■ What the task requires ■
Search the records for "None". Report every line where it occurs.
******************************
(** The claim of C3 fails when the gateway exits early: after its exit
    [main] is still suspended in [connect], neither connected nor failed, and
    [connecting] is still set; the renderer got the error message. *)
Lemma gateway_exit_leaves_startup_pending :
  main_task (fst Sample.early_exit)
  = MainAwaitConnect 2 (Some Sample.node_a)
  /\ connecting (fst Sample.early_exit) = true
  /\ lcdProcess (fst Sample.early_exit) = LcdUndefined
  /\ snd Sample.early_exit
     = [ASpawn 0 CmdVersion; ASpawn 1 (CmdInitCheck (lcdHome Sample.cfg));
        ASpawn 2 (CmdRestServer 8998 (lcdHome Sample.cfg)
                    (Some Sample.node_a));
        ASend (MsgError lcd_exited)].
Proof. vm_compute. repeat split. Qed.

Lemma gateway_startup_waits_for_marker_witness :
  main_task Sample.awaiting_gateway = MainAwaitConnect 2 (Some Sample.node_a)
  /\ main_task
       (fst (steps Sample.cfg [EvStdout 2 "starting"; EvExit 2 1; EvTimer 0]
               Sample.awaiting_gateway))
     = MainAwaitConnect 2 (Some Sample.node_a).
Proof.
  assert (Hmain : main_task Sample.awaiting_gateway
                  = MainAwaitConnect 2 (Some Sample.node_a)) by evaluate.
  split; [exact Hmain |].
  destruct (gateway_startup_waits_for_marker Sample.cfg
              Sample.awaiting_gateway 2 (Some Sample.node_a)
              8998 (lcdHome Sample.cfg) (Some Sample.node_a)
              Hmain ltac:(evaluate) ltac:(evaluate) ltac:(evaluate))
    as (_ & H & _).
  apply H. evaluate.
Defined.

(** The claim of C4 fails on the order: with an empty seed list [main] does
    fail with the missing-seeds error, but the [gaia version] child has been
    spawned by then, and the error is only reached once that child has
    answered. *)
Lemma version_query_precedes_seed_check :
  toml_p2p_seeds Sample.cfg "seeds = " = Some EmptyString
  /\ parse_seeds EmptyString = []
  /\ snd (step Sample.cfg EvDirReady (initial_state Sample.disk_no_seeds))
     = [ASpawn 0 CmdVersion]
  /\ main_task (fst (step Sample.cfg EvDirReady
                       (initial_state Sample.disk_no_seeds)))
     = MainAwaitVersion 0 false
  /\ main_task (fst Sample.no_seeds_run) = MainFailed no_seeds
  /\ snd Sample.no_seeds_run = [ASpawn 0 CmdVersion].
Proof. vm_compute. repeat split. Qed.

Lemma empty_seeds_fail_after_version_query_witness :
  main_task (fst Sample.no_seeds_run) = MainFailed no_seeds
  /\ snd Sample.no_seeds_run = [ASpawn 0 CmdVersion].
Proof.
  destruct (empty_seeds_fail_after_version_query Sample.cfg
              Sample.disk_no_seeds Sample.disk_no_seeds false
              "0.17.0" "0.17.0" "{ chain_id: gaia-6002 }" "seeds = " EmptyString
              (JObject [("chain_id", JString "gaia-6002")])
              ltac:(evaluate) ltac:(evaluate) ltac:(evaluate) ltac:(evaluate)
              ltac:(evaluate) ltac:(evaluate) ltac:(discriminate)
              ltac:(evaluate) ltac:(evaluate) ltac:(evaluate))
    as (_ & _ & Hfail & Hacts & _).
  split; [exact Hfail | exact Hacts].
Defined.

Lemma pickNode_override_or_member_witness :
  exists s,
    In s ["a.example:46656"; "b.example:46656"]
    /\ pickNode Sample.cfg (1 # 2)%Q
         (Some ["a.example:46656"; "b.example:46656"])
       = Some (rpc_address s).
Proof.
  destruct (pickNode_override_or_member Sample.cfg (1 # 2)%Q
              ["a.example:46656"; "b.example:46656"]
              ltac:(discriminate) ltac:(discriminate) ltac:(reflexivity))
    as (_ & H & _).
  apply H. evaluate.
Defined.

Lemma genesis_check_witness :
  prepare_directory Sample.cfg Sample.disk = (Ok false, Sample.disk)
  /\ prepare_directory Sample.cfg Sample.disk_local
     = (Ok false, Sample.disk_local).
Proof.
  split.
  - destruct (genesis_check Sample.cfg Sample.disk
                "{ chain_id: gaia-6002 } "
                (JObject [("chain_id", JString "gaia-6002")])
                ltac:(evaluate) ltac:(evaluate) ltac:(evaluate) ltac:(evaluate)
                ltac:(discriminate))
      as [_ H].
    destruct (H ltac:(evaluate) "{ chain_id: gaia-6002 }" ltac:(evaluate))
      as [Hsame _].
    apply Hsame. evaluate.
  - destruct (genesis_check Sample.cfg Sample.disk_local
                "{ chain_id: local }"
                (JObject [("chain_id", JString "local")])
                ltac:(evaluate) ltac:(evaluate) ltac:(evaluate) ltac:(evaluate)
                ltac:(discriminate))
      as [H _].
    exact (H ltac:(evaluate) true Sample.network).
Defined.


Lemma single_reconnect_in_flight_witness :
  reconnects Sample.reconnecting
  = [RcProbing (seeds Sample.connected) Sample.node_b]
  /\ step Sample.cfg EvReconnect Sample.reconnecting
     = (Sample.reconnecting, []).
Proof.
  split; [evaluate |].
  assert (Hreach : reachable Sample.cfg Sample.disk Sample.reconnecting).
  { exists (Sample.startup ++ [Sample.serving; EvReconnect])%list.
    evaluate. }
  destruct (single_reconnect_in_flight Sample.cfg Sample.disk
              Sample.reconnecting Hreach) as [_ H].
  apply H. evaluate.
Defined.

Lemma reconnect_ignored_before_first_connect_witness :
  step Sample.cfg EvReconnect Sample.awaiting_gateway
  = (Sample.awaiting_gateway, []).
Proof.
  assert (Hreach : reachable Sample.cfg Sample.disk Sample.awaiting_gateway)
    by (exists Sample.startup; evaluate).
  destruct (reconnect_ignored_before_first_connect Sample.cfg Sample.disk
              Sample.awaiting_gateway Hreach ltac:(evaluate))
    as (_ & _ & H).
  exact H.
Defined.

Lemma approval_with_other_hash_rejects_witness :
  step Sample.cfg_zero (EvHashApproved "ffff") Sample.awaiting_trust
  = step Sample.cfg_zero EvHashDisapproved Sample.awaiting_trust
  /\ snd (step Sample.cfg_zero (EvHashApproved "ffff") Sample.awaiting_trust)
     = [AKill 2 SIGTERM; ASpawn 3 (Sample.init_cmd Sample.node_a)].
Proof.
  destruct (approval_with_other_hash_rejects Sample.cfg_zero Sample.request
              "ffff" ltac:(evaluate)) as (_ & _ & H).
  destruct (H Sample.awaiting_trust ltac:(evaluate)) as [Heq Hacts].
  split; [exact Heq |].
  exact (Hacts ltac:(evaluate) Sample.node_a ltac:(evaluate) ltac:(evaluate)).
Defined.

(** ** The further properties on the example configurations *)

Lemma existing_directory_untouched_witness :
  snd (prepare_directory Sample.cfg Sample.disk_old) = Sample.disk_old
  /\ fst (prepare_directory Sample.cfg Sample.disk_old) <> Ok true.
Proof.
  exact (existing_directory_untouched Sample.cfg Sample.disk_old eq_refl).
Defined.

Lemma missing_file_is_fatal_witness :
  prepare_directory Sample.cfg Cases.disk_missing
  = (Throw (Error (missing_files_message Sample.cfg)), Cases.disk_missing).
Proof.
  exact (missing_file_is_fatal Sample.cfg Cases.disk_missing app_version
           eq_refl eq_refl).
Defined.

Lemma first_run_then_restart_witness :
  exists d',
    prepare_directory Sample.cfg Cases.disk_fresh = (Ok true, d')
    /\ root_file d' app_version = Some "0.6.2"
    /\ prepare_directory Sample.cfg d' = (Ok false, d').
Proof.
  destruct (first_run_then_restart Sample.cfg Cases.disk_fresh
              "{ chain_id: gaia-6002 }"
              "seeds = a.example:46656,b.example:46656" "0.17.0"
              (JObject [("chain_id", JString "gaia-6002")]) None
              eq_refl eq_refl eq_refl eq_refl eq_refl
              ltac:(evaluate) ltac:(evaluate) ltac:(evaluate)
              ltac:(discriminate))
    as (d' & H1 & _ & H2 & _ & _ & _ & H3).
  exists d'. split; [exact H1 |]. split; [exact H2 | exact H3].
Defined.

Lemma parse_seeds_round_trip_witness :
  parse_seeds "a.example:46656,b.example:46656" = Cases.pool.
Proof.
  destruct (parse_seeds_round_trip Cases.pool) as [H _].
  - repeat constructor; evaluate.
  - exact H.
Defined.

Lemma pickNode_throws_iff_witness :
  pickNode Sample.cfg (1 # 2)%Q (Some []) = None
  /\ pickNode Sample.cfg (1 # 2)%Q None = None.
Proof.
  destruct (pickNode_throws_iff Sample.cfg (1 # 2)%Q (Some [])
              ltac:(discriminate) ltac:(reflexivity)) as [_ H1].
  destruct (pickNode_throws_iff Sample.cfg (1 # 2)%Q None
              ltac:(discriminate) ltac:(reflexivity)) as [_ H2].
  split; [apply H1 | apply H2]; (split; [reflexivity | auto]).
Defined.

Lemma failed_startup_is_final_witness :
  main_task
    (fst (steps Sample.cfg [EvAppReady; EvBooted; EvReconnect] Cases.failed))
  = MainFailed no_seeds
  /\ step Sample.cfg EvReconnect
       (fst (steps Sample.cfg [EvAppReady; EvBooted; EvReconnect] Cases.failed))
     = (fst (steps Sample.cfg [EvAppReady; EvBooted; EvReconnect] Cases.failed),
        []).
Proof.
  assert (Hreach : reachable Sample.cfg Sample.disk_no_seeds Cases.failed)
    by (exists [EvDirReady; EvStdout 0 "0.17.0"]; evaluate).
  destruct (failed_startup_is_final Sample.cfg Sample.disk_no_seeds
              Cases.failed no_seeds Hreach ltac:(evaluate)
              [EvAppReady; EvBooted; EvReconnect])
    as (H1 & _ & _ & _ & H2).
  split; [exact H1 | exact H2].
Defined.

Lemma reconnect_without_gateway_locks_witness :
  lcdProcess Cases.reconnecting_no_gateway = LcdUndefined
  /\ hd_error (snd (step Cases.cfg_no_gateway (EvProbe 0 true)
                      Cases.reconnecting_no_gateway))
     = Some (AUncaught TypeError)
  /\ children (fst (step Cases.cfg_no_gateway (EvProbe 0 true)
                      Cases.reconnecting_no_gateway))
     = children Cases.reconnecting_no_gateway.
Proof.
  split; [evaluate |].
  destruct (reconnect_without_gateway_locks Cases.cfg_no_gateway
              Cases.reconnecting_no_gateway
              (Some Cases.pool) Sample.node_a
              ltac:(evaluate) ltac:(evaluate) ltac:(evaluate)
              ltac:(intro; evaluate))
    as (H1 & H2 & _).
  split; [exact H1 | exact H2].
Defined.

Lemma booted_delivers_queue_once_witness :
  snd (step Sample.cfg EvBooted Cases.unbooted)
  = [ASend (MsgConnected (Some Sample.node_a));
     ASend (MsgError lcd_exited)]
  /\ snd (step Sample.cfg EvBooted (fst (step Sample.cfg EvBooted Cases.unbooted)))
     = [].
Proof.
  destruct (booted_delivers_queue_once Sample.cfg Cases.unbooted
              (MsgError lcd_exited) ltac:(evaluate))
    as (H1 & _ & H2 & _).
  split; [| exact H2].
  rewrite H1. evaluate.
Defined.

Lemma gaia_version_mismatch_is_fatal_witness :
  main_task (fst (step Sample.cfg (EvStdout 0 "0.16.0") Cases.awaiting_version))
  = MainFailed (Error (gaia_version_message "0.17.0" "0.16.0"))
  /\ Forall no_spawn
       (snd (step Sample.cfg (EvStdout 0 "0.16.0") Cases.awaiting_version)).
Proof.
  assert (Hreach : reachable Sample.cfg Sample.disk Cases.awaiting_version)
    by (exists [EvDirReady]; evaluate).
  destruct (gaia_version_mismatch_is_fatal Sample.cfg Sample.disk
              Cases.awaiting_version 0 false "0.16.0" "0.17.0"
              Hreach ltac:(evaluate) ltac:(evaluate) ltac:(evaluate)
              ltac:(evaluate))
    as (H1 & H2 & _).
  split; [exact H1 | exact H2].
Defined.

Lemma lcd_initialized_decides_witness :
  snd (step Sample.cfg (EvStderr 1 "ERROR: already is initialized")
         Cases.awaiting_initcheck)
  = [ASpawn 2 (CmdRestServer 8998 (lcdHome Sample.cfg) (Some Sample.node_a))]
  /\ main_task (fst (step Sample.cfg (EvStderr 1 "gaia: not found")
                       Cases.awaiting_initcheck))
     = MainFailed
         (Reason "Unknown state for Gaia initialization: gaia: not found").
Proof.
  split.
  - destruct (lcd_initialized_decides Sample.cfg Cases.awaiting_initcheck
                1 false (PropValue (JString "gaia-6002")) (lcdHome Sample.cfg)
                "ERROR: already is initialized"
                ltac:(evaluate) ltac:(evaluate) ltac:(evaluate)) as [H _].
    destruct (H ltac:(evaluate) eq_refl) as [Hacts _].
    rewrite Hacts. evaluate.
  - destruct (lcd_initialized_decides Sample.cfg Cases.awaiting_initcheck
                1 false (PropValue (JString "gaia-6002")) (lcdHome Sample.cfg)
                "gaia: not found"
                ltac:(evaluate) ltac:(evaluate) ltac:(evaluate))
      as (_ & _ & H).
    destruct (H ltac:(evaluate) ltac:(evaluate)) as [Hfail _].
    exact Hfail.
Defined.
******************************
■ Answer ■
              (JObject [("chain_id", JString "gaia-6002")]) None
  pickNode Sample.cfg (1 # 2)%Q (Some []) = None
  /\ pickNode Sample.cfg (1 # 2)%Q None = None.
  destruct (pickNode_throws_iff Sample.cfg (1 # 2)%Q None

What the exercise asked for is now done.